Velvet Worm

OK, I promised I wouldn't just post reviews-- though this in a way is a review of biological handiwork in a way. Here is a little critter I ran into in a big fat Animal book my daughter Emma and I checked out. There are only 110 species of them in the world, and they are very strange creatures if you try to classify them. Though they look kind of like a millipede or a caterpillar, they are not arthopods at all. Arthopods (arachnids like spiders, crustaceans, insects and centipedes/millipedes) have segmented bodies and a chitenous exoskeleton. The velvet worms do not. From Wikipedia:

Onychophores are thought to be closely related to the arthropods. The structure of their brains is similar to spiders, raising the possibility that they are most closely related to arachnids, though molecular analysis contradicts this.

...

The similarity of these creatures to caterpillars is not purely coincidental; as with most creatures, the larval stage of moths and butterflies are thought to represent, however inconsistently, previous evolutionary stages.
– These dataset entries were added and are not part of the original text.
(** # Fetch Default Avatar: the number of the picture, by the last character of the id *)
Fixpoint last_character (s : string) : option ascii :=
  match s with
  | EmptyString => None
  | String c EmptyString => Some c
  | String _ s => last_character s
  end.
Definition default_avatar (target : string) : Outcome Empty_set nat :=
  match last_character target with
  | None => Panicked
  | Some c =>
      let in_ := λ l, existsb (Ascii.eqb c) (String.list_ascii_of_string l) in
      Ok (if in_ "0123SZ" then 2 else if in_ "4567T" then 3 else if in_ "89AB" then 4 else
          if in_ "CDEFV" then 5 else if in_ "GHJKW" then 6 else if in_ "MNPQX" then 7 else 1)%nat
  end.

(** ** Bots *)

(** # Create Bot *)
Definition route_create_bot (user : User.t) (name : string) : H BotWithUserResponse.t :=
  validate valid_bot_name name ;;
  created ← create_bot name user None;
  user ← lift (into_self created.2 false);
  mret (BotWithUserResponse.mk (V0.Bot.from_db created.1) user).

(** A bot of the user *)
Definition own_bot (user : User.t) (bot_id : string) : H Bot.t :=
  bot ← Reference.as_bot bot_id;
  if negb (bool_decide (Bot.owner bot = User.id user)) then throw ErrorType.NotFound else mret bot.

(** # Edit Bot *)
Definition edit_bot (user : User.t) (bot_id : string) (data : DataEditBot.t) :
    H BotWithUserResponse.t :=
  validate DataEditBot.valid data ;;
  bot ← own_bot user bot_id;
  user ← on_users (UsersTable.fetch_user (Bot.id bot));
  user ← match DataEditBot.name data with
         | Some name => update_username user name
         | None => mret user
         end;
  bot ← (if DataEditBot.is_empty data then mret bot else
           update_bot bot
             (PartialBot.of_edit (DataEditBot.public data) (DataEditBot.analytics data)
                (DataEditBot.interactions_url data))
             (V0.FieldsBot.into_db <$> DataEditBot.remove data));
  user ← lift (into_self user false);
  mret (BotWithUserResponse.mk (V0.Bot.from_db bot) user).

(** # Fetch Bot *)
Definition fetch_bot (user : User.t) (bot_id : string) : H BotWithUserResponse.t :=
  if is_bot user then throw ErrorType.IsBot else
  bot ← own_bot user bot_id;
  bot_user ← on_users (UsersTable.fetch_user (Bot.id bot));
  bot_user ← into_model bot_user None;
  mret (BotWithUserResponse.mk (V0.Bot.from_db bot) bot_user).

(** # Fetch Owned Bots *)
Definition fetch_owned_bots (user : User.t) : H OwnedBotsResponse.t :=
  bots ← on_bots (BotsTable.fetch_bots_by_user (User.id user));
  users ← on_users (UsersTable.fetch_users (Bot.id <$> bots));
  let bots := sort_by (λ a b, str_lt (Bot.id a) (Bot.id b)) bots in
  let users := sort_by (λ a b, str_lt (User.id a) (User.id b)) users in
  users ← lift (collect (λ user, into_self user false) users);
  mret (OwnedBotsResponse.mk (V0.Bot.from_db <$> bots) users).

(** # Fetch Public Bot; [debug] says whether debug assertions are on *)
Definition fetch_public_bot (debug : bool) (user : option User.t) (target : string) :
    H V0.PublicBot.t :=
  bot ← on_bots (BotsTable.fetch_bot target);
  if negb (Bot.public bot) &&
     match user with Some x => negb (bool_decide (User.id x = Bot.owner bot)) | None => true end
  then throw ErrorType.NotFound else
  user ← on_users (UsersTable.fetch_user (Bot.id bot));
  lift (V0.PublicBot.into_public_bot debug bot user).

(** # Invite Bot *)
Definition invite_bot (user : User.t) (target : string) (dest : InviteBotDestination.t) : H unit :=
  if is_bot user then throw ErrorType.IsBot else
  bot ← Reference.as_bot target;
  if negb (Bot.public bot) && negb (bool_decide (Bot.owner bot = User.id user))
  then throw ErrorType.BotIsPrivate else
  bot_user ← on_users (UsersTable.fetch_user (Bot.id bot));
  match dest with
  | InviteBotDestination.Server server =>
      server ← on_servers (ServersTable.fetch_server server);
      found ← query_server user server;
      require found.1 ChannelPermission.ManageServer ;;
      create_member server bot_user None ;;
      mret tt
  | InviteBotDestination.Group group =>
      channel ← on_channels (ChannelsTable.fetch_channel group);
      require_in_channel user channel ChannelPermission.InviteOthers ;;
      add_user_to_group channel bot_user (User.id user) ;;
      mret tt
  end.

(** ** Invites *)

(** # Fetch Invite *)
Definition invite_fetch (target : string) : H InviteResponse.t :=
  invite ← Reference.as_invite target;
  match invite with
  | Invite.Server _ _ creator channel =>
      channel ← on_channels (ChannelsTable.fetch_channel channel);
      user ← on_users (UsersTable.fetch_user creator);
      match channel with
      | Channel.TextChannel c =>
          server ← on_servers (ServersTable.fetch_server (TextChannel.server c));
          count ← on_members (MembersTable.fetch_member_count (Server.id server));
          mret (InviteResponse.Server target (Server.id server) (Server.name server)
                  (V0.File.from_db <$> Server.icon server)
                  (V0.File.from_db <$> Server.banner server) (Server.flags server)
                  (TextChannel.id c) (TextChannel.name c) (TextChannel.description c)
                  (User.username user) (V0.File.from_db <$> User.avatar user) count)
      | _ => panic
      end
  | Invite.Group _ creator channel =>
      channel ← on_channels (ChannelsTable.fetch_channel channel);
      user ← on_users (UsersTable.fetch_user creator);
      match channel with
      | Channel.Group c =>
          mret (InviteResponse.Group target (Group.id c) (Group.name c) (Group.description c)
                  (User.username user) (V0.File.from_db <$> User.avatar user))
      | _ => panic
      end
  end.

(** # Join Invite *)
Definition join (user : User.t) (target : string) : H InviteJoinResponse.t :=
  if is_bot user then throw ErrorType.IsBot else
  can_acquire_server user ;;
  invite ← Reference.as_invite target;
  match invite with
  | Invite.Server _ server _ _ =>
      server ← on_servers (ServersTable.fetch_server server);
      joined ← create_member server user None;
      mret (InviteJoinResponse.Server joined.2 server)
  | Invite.Group _ creator channel =>
      channel ← on_channels (ChannelsTable.fetch_channel channel);
      channel ← add_user_to_group channel user creator;
      match channel with
      | Channel.Group c =>
          users ← fetch_many_ids_as_mutuals user (Group.recipients c);
          mret (InviteJoinResponse.Group channel users)
      | _ => panic
      end
  end.

(** # Delete Invite *)
Definition delete_invite (user : User.t) (reason : option string) (target : string) : H unit :=
  invite ← Reference.as_invite target;
  if bool_decide (User.id user = Invite.creator invite) then
    on_invites (InvitesTable.delete_invite (Invite.code invite))
  else
    match invite with
    | Invite.Server code server creator channel =>
        server ← on_servers (ServersTable.fetch_server server);
        found ← query_server user server;
        require found.1 ChannelPermission.ManageServer ;;
        on_invites (InvitesTable.delete_invite code) ;;
        audit (AuditLogEntryAction.InviteDelete code channel) (Server.id server) reason
          (User.id user) (Some creator) ;;
        mret tt
    | Invite.Group _ _ _ => panic
    end.
End Routes.

Section Webhooks.
Context `{Environment, MutualIds, HashIter, Validator, Lowercase, Cure}.
Context `{OptionalStruct User.t PartialUser.t, OptionalStruct Webhook.t PartialWebhook.t}.
Context `{OptionalStruct Message.t PartialMessage.t}.
Context `{Redis, RedisCommands, VoiceClient}.

(** # Delete Bot *)
Definition route_delete_bot (user : User.t) (bot_id : string) : H unit :=
  bot ← own_bot user bot_id;
  delete_bot bot ;;
  remove_user_from_voice_channels (Bot.id bot).

(** ** Webhooks *)

(** The webhook of an id, if the token is its token *)
Definition webhook_with_token (webhook_id token : string) : H Webhook.t :=
  webhook ← Reference.as_webhook webhook_id;
  lift (Webhook.assert_token webhook token) ;;
  mret webhook.

(** The webhook of an id and its channel, where the user holds a permission *)
Definition webhook_in_channel (user : User.t) (webhook_id : string)
    (permission : ChannelPermission.t) : H (Webhook.t * Channel.t) :=
  webhook ← Reference.as_webhook webhook_id;
  channel ← on_channels (ChannelsTable.fetch_channel (Webhook.channel_id webhook));
  require_in_channel user channel permission ;;
  mret (webhook, channel).

(** # Gets a webhook *)
Definition webhook_fetch (user : User.t) (webhook_id : string) : H V0.ResponseWebhook.t :=
  found ← webhook_in_channel user webhook_id ChannelPermission.ViewChannel;
  mret (V0.ResponseWebhook.from_webhook (V0.Webhook.from_db found.1)).

(** # Gets a webhook with its token *)
Definition webhook_fetch_token (webhook_id token : string) : H V0.Webhook.t :=
  webhook ← webhook_with_token webhook_id token;
  mret (V0.Webhook.from_db webhook).

(** # Deletes a webhook *)
Definition webhook_delete (user : User.t) (reason : option string) (webhook_id : string) : H unit :=
  found ← webhook_in_channel user webhook_id ChannelPermission.ManageWebhooks;
  let '(webhook, channel) := found in
  delete_webhook webhook ;;
  match Channel.server channel with
  | Some server =>
      audit (AuditLogEntryAction.WebhookDelete (Webhook.id webhook) (Webhook.name webhook)
               (Webhook.channel_id webhook)) server reason (User.id user)
        (Some (Webhook.creator_id webhook)) ;;
      mret tt
  | None => panic
  end.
Arthropods are thought to have evolved from a multi-segmented animal not entirely unlike both onychophores and caterpillars. In fact, the characteristics of larval insects are part of the evidence cited to support models of insect ancestors, for example in justifying how many segments and legs such creatures were thought to have, many of which evolved into other parts on modern insects, like antennae and mouthparts.


Anyway, fascinating little creatures.